Show that Symmetric Group $S3$ and $GL(n,\mathbb F_2)$ is an isomorphism

Question

Show that Symmetric Group $S3$ and $GL(n,\mathbb F_2)$ is an isomorphism.

$\mathbb F_2$ has $2$ elements - $0,1$.

In $GL(n,\mathbb F_2)$ there are $2$ choices for each entry so $8$ possible matrices in total.
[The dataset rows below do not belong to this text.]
(** * gz-mujoco: geometry and world-body converters between MJCF and SDFormat

    A shallow embedding of

    - [mjcf_to_sdformat/converters/geometry.py]
      ([mjcf_geom_to_sdf], [mjcf_visual_to_sdf], [mjcf_collision_to_sdf]
      and the module counters [VISUAL_NUMBER], [COLLISION_NUMBER]),
    - [sdformat_mjcf/converters/geometry.py]
      ([add_geometry], [add_collision]),
    - [mjcf_to_sdformat/converters/world.py]
      ([mjcf_worldbody_to_sdf] and its inner [iterate_bodies]),

    followed by the properties of the specification that concern them
    and by further properties of the same functions.

    Conventions of the embedding.

    - A Python call either returns a value or raises: [Py.result A] is
      [Py.exn + A].  A value that may be [None] is an [option].
    - Python floats are IEEE-754 binary64 numbers, taken from the
      Standard Library's [SpecFloat] with [prec = 53], [emax = 1024].
    - Module-level variables are threaded explicitly
      ([MjcfToSdf.Globals]); mutable objects handed to a function
      (an MJCF body, an SDFormat model or world) are returned updated.
    - SDFormat containers ([Model], [World], [Link]) record the ordered
      sequence of [add_*] calls made on them. *)

From Stdlib Require Import ZArith NArith List String Bool Sorted Lia.
From Stdlib Require Import SpecFloat.
From Stdlib Require Import DecimalString DecimalN.
Import ListNotations.

Set Implicit Arguments.
Set Warnings "-register-all,-notation-for-abbreviation".

(* ===================================================================== *)
(** ** Python values, exceptions and subscripting *)
(* ===================================================================== *)

Module Py.

(** The exception classes the converters can raise. *)
Inductive exn : Type :=
| RuntimeError (msg : string)
| IndexError
| TypeError
| AttributeError (msg : string).

Definition result (A : Type) : Type := (exn + A)%type.

Definition ret {A : Type} (a : A) : result A := inr a.
Definition raise {A : Type} (e : exn) : result A := inl e.

Definition bind {A B : Type} (c : result A) (k : A -> result B) : result B :=
  match c with
  | inl e => inl e
  | inr a => k a
  end.

Definition returns {A : Type} (c : result A) : bool :=
  match c with inr _ => true | inl _ => false end.

(** [xs[i]] for a constant index [i >= 0]: [None[i]] is a [TypeError],
    an index past the end an [IndexError]. *)
Definition subscript {A : Type} (xs : option (list A)) (i : nat) : result A :=
  match xs with
  | None => raise TypeError
  | Some l =>
      match nth_error l i with
      | Some x => ret x
      | None => raise IndexError
      end
  end.

(** [str(n)] for a non-negative integer: its decimal digits. *)
Definition str (n : N) : string := NilEmpty.string_of_uint (N.to_uint n).

(** How an f-string renders an optional string attribute. *)
Definition fmt (s : option string) : string :=
  match s with
  | Some x => x
  | None => "None"
  end.

(** [a == "literal"] where [a] may be [None]. *)
Definition eq_str (a : option string) (lit : string) : bool :=
  match a with
  | Some x => String.eqb x lit
  | None => false
  end.

Definition is_None {A : Type} (a : option A) : bool :=
  match a with None => true | Some _ => false end.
But the symmetric group $3$ has order $6$. The cycles are:

$[],[1,2],[1,3],[2,3][1,2,3],[1,3,2]$

How can I show that they are isomorphic?

Answer 1

First we should remark that the claim is only true for $n=2$. By Cauchy's Theorem, any group of order $2p$ with $p$ prime is either isomorphic to the cyclic group $C_{2p}$, or to the dihedral group $D_p$. For $p=3$ we obtain that there are exactly $2$ non-isomorphic groups of order $6$, namely the cyclic group $C_6$, and the group $D_3=S_3$. Since your group $GL(2,\mathbb{F}_2)$ is not abelian, hence not cyclic, it must be isomorphic to $S_3$.

Edit: I just saw that the question has been answered already; this answer is perhaps also useful, so I will leave it here.